C’est donc au péril de leur vie qu’ils sont prêts à rejoindre les frontières étrangères, à la nage. Derrière chaque tentative de traversée clandestine se cache un parcours d’exclusion et de marginalisation qui pousse ces jeunes à tout risquer pour une vie meilleure ailleurs.
La frontérisation : la stratégie européenne d’isolement
La migration irrégulière entre le Maroc et l’Europe est depuis longtemps un sujet central dans les débats politiques, économiques et sociaux des deux côtés de la Méditerranée.

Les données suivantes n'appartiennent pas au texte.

Fixpoint request_metadata_loop (l : list Z) : CM unit :=
  match l with
  | [] => mret ()
  | i :: l =>
      r ← ctry (extensionMsg (bs "ut_metadata") (ExtMetadata (mkMetadataExtMsg MetadataReqID i 0 None)));
      match r with
      | inr _ => mret ()
      | inl m =>
          c ← cget w_conn;
          cwhen (negb (bool_decide (i ∈ metadataPendingBlocks c)))
            (modc (fun c => with_metadata (numMetadataRespSent c) (metadataTicking c) (metadataRejectedBlocks c)
                              (metadataPendingBlocks c ∪ {[ i ]}) (metadataSize c) (c_exts c) c);;
             sendMsgToPeer m);;
          request_metadata_loop l
      end
  end.

Definition requestMetadata : CM unit :=
  uts ← gets_ sh_uts; c ← cget w_conn;
  if match uts_correct uts with Some _ => true | None => false end || c_haveInfo c then mret ()
  else if (metadataSize c =? 0) || match c_exts c with None => true | Some _ => false end then mret ()
  else if match assoc (bs "ut_metadata") (default [] (c_exts c)) with None => true | Some _ => false end then mret ()
  else
    let toRequest := 5 - Z.of_nat (base.size (metadataPendingBlocks c)) in
    if toRequest <=? 0 then mret ()
    else
      sh ← cdraw (ce_Shuffle env);
      l ← clift (uts_fillRequest sh uts (metadataSize c) toRequest (metadataRejectedBlocks c));
      request_metadata_loop l.
(* ===== verification/ConnInv.v ===== *)
(** * A connection never panics, and only hands valid blocks to its torrent

    The invariant of a connection and of what it shares with other goroutines, and that
    every handler keeps it, for any schedule of the selects, any failing writes and any
    other goroutine that keeps the shared invariant. *)

From S2P Require Import Prelude Strconv Bitfield GoValue BenDecode BenEncode BenRound Wire Metainfo Bitmap Piece Pieces Storage.
From S2P Require Import Metadata ConnInfo Torrent Conn.

Lemma extensions_loop_returns l acc : extensions_loop l acc <> Panic.
Proof.
  revert acc. induction l as [|[k v] l IH]; intros acc; cbn [extensions_loop]; [done|].
  repeat match goal with |- context [match ?x with _ => _ end] => destruct x end; solve [done|apply IH].
Qed.

Lemma Extensions_returns d : Extensions d <> Panic.
Proof.
  unfold Extensions. repeat match goal with |- context [match ?x with _ => _ end] => destruct x end;
    solve [done|apply extensions_loop_returns].
Qed.
(* ===== verification/Announcer.v ===== *)
(** * torrent/tracker_announcer.go: the goroutine that announces for all torrents

    Torrents submit announces on a channel of the client and get the responses on a channel of
    their own. The main goroutines of the torrents, their dialers and the announcer run next to
    each other; the trackers are parameters. *)

From S2P Require Import Prelude Strconv Bitfield GoValue BenDecode BenEncode Wire Metainfo Bitmap Piece Pieces.
From S2P Require Import Metadata ConnInfo Swarm SwarmInv Torrent TorrentInv TorrentSafe Tracker Frames.

(** ** The system *)

Definition ann_event (e : tracker_event) : Event :=
  match e with EvNone => None_ | EvCompleted => Completed | EvStarted => Started | EvStopped => Stopped end.

(** A response for a torrent; [None]: the announce failed. *)
Definition response : Type := option (Z * list Peer).

(** A torrent with what the announcer shares with it: the announces that the main goroutine and
    the dialers still have to submit, the channel of responses, and whether the timer of the
    next announce runs. A turn is taken as a whole, and then its announces are submitted: the
    torrent has canAnnounceTracker as the turn leaves it at its end, and [sd_flag] is what other
    goroutines read meanwhile, because the flag is cleared only when the submit is over. *)
Record tside (B S : Type) := mkSide {
  sd_t : torrent B S;
  sd_flag : bool;
  sd_main : list (tracker_event * Stats);
  sd_dialers : list (tracker_event * Stats);
  sd_resp : option response;
  sd_timer : bool;
}.
Arguments mkSide {B S}.
Arguments sd_t {B S} t.
Arguments sd_flag {B S} t.
Arguments sd_main {B S} t.
Arguments sd_dialers {B S} t.
Arguments sd_resp {B S} t.
Arguments sd_timer {B S} t.

(** trackerAnnouncerEvent *)
Record announcement := mkAnnouncement { an_torrent : nat; an_event : tracker_event; an_stats : Stats }.

(** The announcer waits in its select, has a response for a torrent, or has returned. *)
Inductive arun := AIdle | ASend (id : nat) (r : response) | AGone.

Record asys (B S T : Type) := mkAsys {
  a_sides : gmap nat (tside B S);
  a_queue : list announcement;           (* trackerAnnouncerSubmitEventCh *)
  a_run : arun;
  a_trackers : gmap bytes (trackerURL T);
  a_closed : bool;                       (* the client is closed *)
}.
Arguments mkAsys {B S T}.
Arguments a_sides {B S T} a.
Arguments a_queue {B S T} a.
Arguments a_run {B S T} a.
Arguments a_trackers {B S T} a.
Arguments a_closed {B S T} a.

Section announcer.
Context {B : Type} `{BitmapLaws B} {S : Type} `{PieceSelector S B} `{SortSliceLaws (Piece B)} `{SortSliceLaws Z}.
Variable env : Env.
Context `{EnvLaws env}.
Variable ip6_String : bytes -> bytes.
Variable int_of_Inf : Z.
Variable sha1_Sum : bytes -> bytes.
Variable openStorage : InfoDict -> list Z -> bool.
Variable SelectorF : S.
Variable outboundIP : bytes.

(** Trackers, the identity of the client and its port. *)
Context {T : Type}.
Variable newTrackerURL : bytes -> option T.
Variable Announce : AnnounceReq -> T -> response * T.
Variable peerID : bytes.
Variable port : Z.

Abbreviation torrent := (torrent B S).
Abbreviation tside := (tside B S).
Abbreviation asys := (asys B S T).
Abbreviation turn := (mainLoop_turn env ip6_String int_of_Inf sha1_Sum openStorage SelectorF outboundIP).
Abbreviation input_ok := (input_ok (B := B) (S := S) sha1_Sum).
Implicit Types (t : torrent) (w : asys) (d : tside).

Definition announces (l : list tevent) : list (tracker_event * Stats) :=
  omap (fun e => match e with EAnnounceTracker e s => Some (e, s) | _ => None end) l.

(** The announces between two states of a torrent. *)
Definition new_announces t t' : list (tracker_event * Stats) := announces (drop (length (t_events t)) (t_events t')).

(** trackerAnnouncer.announce, and the response that run sends. *)
Definition answer (a : announcement) t (trackers : gmap bytes (trackerURL T)) : response * gmap bytes (trackerURL T) :=
  let '(r, trackers) := announcer_announce newTrackerURL Announce (mi_Announce (t_data t))
    (announcer_req (Hash (mi_Info (t_data t))) peerID (an_stats a) (ann_event (an_event a)) port) trackers in
  (match r with Some r => r | None => None end, trackers).

Definition with_side (id : nat) d w : asys := mkAsys (<[id := d]> (a_sides w)) (a_queue w) (a_run w) (a_trackers w) (a_closed w).
Definition with_t t' d : tside := mkSide t' (sd_flag d) (sd_main d) (sd_dialers d) (sd_resp d) (sd_timer d).

(** The torrent with the flag that is in memory. *)
Definition in_memory d : torrent := set_announce (sd_flag d) (canAnnounceDht (t_dial (sd_t d))) (sd_t d).

(** The flag while the announces [new] of a turn from [t] to [t'] wait: a turn announces EvNone
    only when it is set. *)
Definition flag_while t t' (new : list (tracker_event * Stats)) : bool :=
  match new with
  | [] => canAnnounceTracker (t_dial t')
  | (EvNone, _) :: _ => true
  | _ => canAnnounceTracker (t_dial t)
  end.

Definition sd_closed d : bool := isClosed (t_data (sd_t d)).

(** What the main loop of a torrent receives from other goroutines than the announcer and its
    own timer. *)
Definition outside_announcer (inp : tinput B) : bool := match inp with InTracker _ | InTrackerTimer => false | _ => true end.

(** What connections and other torrents change in a torrent between its turns. *)
Inductive shared_step t : torrent -> Prop :=
| sh_pieces p p' :
    pieces_ (t_data t) = Some p -> conn_op (tparams_of (t_data t)) p p' -> shared_step t (set_data (d_pieces (Some p') (t_data t)) t)
| sh_metadata m :
    shared_step t (set_data (d_info (mi_Info (t_data t)) (mkUts m (correctSize (utmetadata (t_data t)))) (t_data t)) t)
| sh_banned ip : shared_step t (set_blackList (blackList (t_dial t) ++ [ip]) t).

(** [may]: when the goroutines of a torrent take a turn that can announce. *)
Inductive step_of (may : tside -> Prop) : asys -> asys -> Prop :=
(** The announcer. *)
| as_take w a rest d r trackers :
    a_run w = AIdle -> a_queue w = a :: rest -> a_sides w !! an_torrent a = Some d -> answer a (sd_t d) (a_trackers w) = (r, trackers) ->
    step_of may w (mkAsys (a_sides w) rest (ASend (an_torrent a) r) trackers (a_closed w))
| as_respond w id r d :
    a_run w = ASend id r -> a_sides w !! id = Some d -> sd_closed d = false -> sd_resp d = None ->
    step_of may w (mkAsys (<[id := mkSide (sd_t d) (sd_flag d) (sd_main d) (sd_dialers d) (Some r) (sd_timer d)]> (a_sides w))
               (a_queue w) AIdle (a_trackers w) (a_closed w))
| as_gone w : a_run w = AIdle -> a_closed w = true -> step_of may w (mkAsys (a_sides w) (a_queue w) AGone (a_trackers w) true)
(** The client is closed; AddFromParser starts a torrent. *)
| as_client_closes w : step_of may w (mkAsys (a_sides w) (a_queue w) (a_run w) (a_trackers w) true)
| as_added w id cfg info ann ib t0 :
    a_sides w !! id = None -> setup_ok cfg info ib ->
    start env ip6_String int_of_Inf openStorage SelectorF outboundIP (newTorrent cfg info ann ib) = Ok ((), t0) ->
    step_of may w (with_side id (mkSide t0 (flag_while (newTorrent cfg info ann ib) t0 (announces (t_events t0))) (announces (t_events t0)) [] None false) w)
(** A torrent: the main loop and the dialers submit, and then clear the flag; the main loop turns. *)
| as_submit w id d e s rest :
    a_sides w !! id = Some d -> sd_main d = (e, s) :: rest -> lenZ (a_queue w) < 5 ->
    step_of may w (mkAsys (<[id := mkSide (sd_t d) false rest (sd_dialers d) (sd_resp d) (sd_timer d)]> (a_sides w))
               (a_queue w ++ [mkAnnouncement id e s]) (a_run w) (a_trackers w) (a_closed w))
| as_submit_dialer w id d l e s rest :
    a_sides w !! id = Some d -> sd_dialers d = l ++ (e, s) :: rest -> lenZ (a_queue w) < 5 ->
    step_of may w (mkAsys (<[id := mkSide (sd_t d) false (sd_main d) (l ++ rest) (sd_resp d) (sd_timer d)]> (a_sides w))
               (a_queue w ++ [mkAnnouncement id e s]) (a_run w) (a_trackers w) (a_closed w))
| as_turn w id d inp t' :
    a_sides w !! id = Some d -> may d -> sd_closed d = false -> sd_main d = [] -> outside_announcer inp = true ->
    input_ok (in_memory d) inp -> turn inp (in_memory d) = Ok ((), t') ->
    step_of may w (with_side id (let new := new_announces (in_memory d) t' in
      mkSide t' (flag_while (in_memory d) t' new) new (sd_dialers d) (sd_resp d) (sd_timer d)) w)
| as_timer w id d t' :
    a_sides w !! id = Some d -> may d -> sd_closed d = false -> sd_main d = [] -> sd_timer d = true ->
    turn InTrackerTimer (in_memory d) = Ok ((), t') ->
    step_of may w (with_side id (let new := new_announces (in_memory d) t' in
      mkSide t' (flag_while (in_memory d) t' new) new (sd_dialers d) (sd_resp d) false) w)
| as_receive w id d r t' :
    a_sides w !! id = Some d -> may d -> sd_closed d = false -> sd_main d = [] -> sd_resp d = Some r ->
    turn (InTracker r) (in_memory d) = Ok ((), t') ->
    step_of may w (with_side id (let new := new_announces (in_memory d) t' in
      mkSide t' (flag_while (in_memory d) t' new) new (sd_dialers d) None true) w)
| as_dialed w id d addr t' :
    a_sides w !! id = Some d -> may d -> sd_closed d = false -> is_Some (halfOpen (t_dial (sd_t d)) !! addr) ->
    removeHalfOpen env ip6_String int_of_Inf addr (in_memory d) = Ok ((), t') ->
    step_of may w (with_side id (let new := new_announces (in_memory d) t' in
      mkSide t' (flag_while (in_memory d) t' new) (sd_main d) (sd_dialers d ++ new) (sd_resp d) (sd_timer d)) w)
| as_shared w id d t' :
    a_sides w !! id = Some d -> shared_step (sd_t d) t' -> step_of may w (with_side id (with_t t' d) w).

Definition a_start : asys := mkAsys ∅ [] AIdle ∅ false.

(** The code: the main loop and the dialers of a torrent go on while another of them waits to
    submit. *)
Definition astep : asys -> asys -> Prop := step_of (fun _ => True).
Definition a_reachable w : Prop := rtc astep a_start w.

(** The runs in which they do not while a flag that is still to be cleared is read as set. *)
Definition cleared d : Prop := sd_flag d = true -> canAnnounceTracker (t_dial (sd_t d)) = true.
Definition cstep : asys -> asys -> Prop := step_of cleared.
Definition c_reachable w : Prop := rtc cstep a_start w.

Lemma cstep_astep w w' : cstep w w' -> astep w w'.
Proof. intros Hs. destruct Hs; econstructor; eauto. Qed.

(** ** What a turn spends

    A torrent may announce when its timer has let it, and once more when it is complete. *)

Definition can t : nat := Nat.b2n (canAnnounceTracker (t_dial t)).
Definition incomplete t : nat := Nat.b2n (negb (DownloadedDataC_closed (t_data t))).

Definition spends t t' : Prop :=
  exists new, t_events t' = t_events t ++ new /\ (length (announces new) + can t' + incomplete t' <= can t + incomplete t)%nat.

Lemma announces_app l k : announces (l ++ k) = announces l ++ announces k.
Proof. apply omap_app. Qed.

Les flux migratoires ont évolué au fil des décennies, influencés par des facteurs aussi variés que les crises économiques, les conflits, le changement climatique, et surtout les politiques migratoires mises en place par l’Union européenne et ses pays membres. Sociologue, membre du Conseil d’Administration et l’un des fondateurs du GADEM (Groupe antiraciste d’accompagnement et de défense des étranger·e·s et migrant·e·s), Mehdi Alioua propose à Le Brief un éclairage sur la question. Selon lui, la « frontérisation » progressive de l’Europe, c’est-à-dire le renforcement drastique des frontières tant physiques qu’administratives, a profondément modifié les trajectoires migratoires, obligeant les candidats à l’exil à recourir à des voies clandestines.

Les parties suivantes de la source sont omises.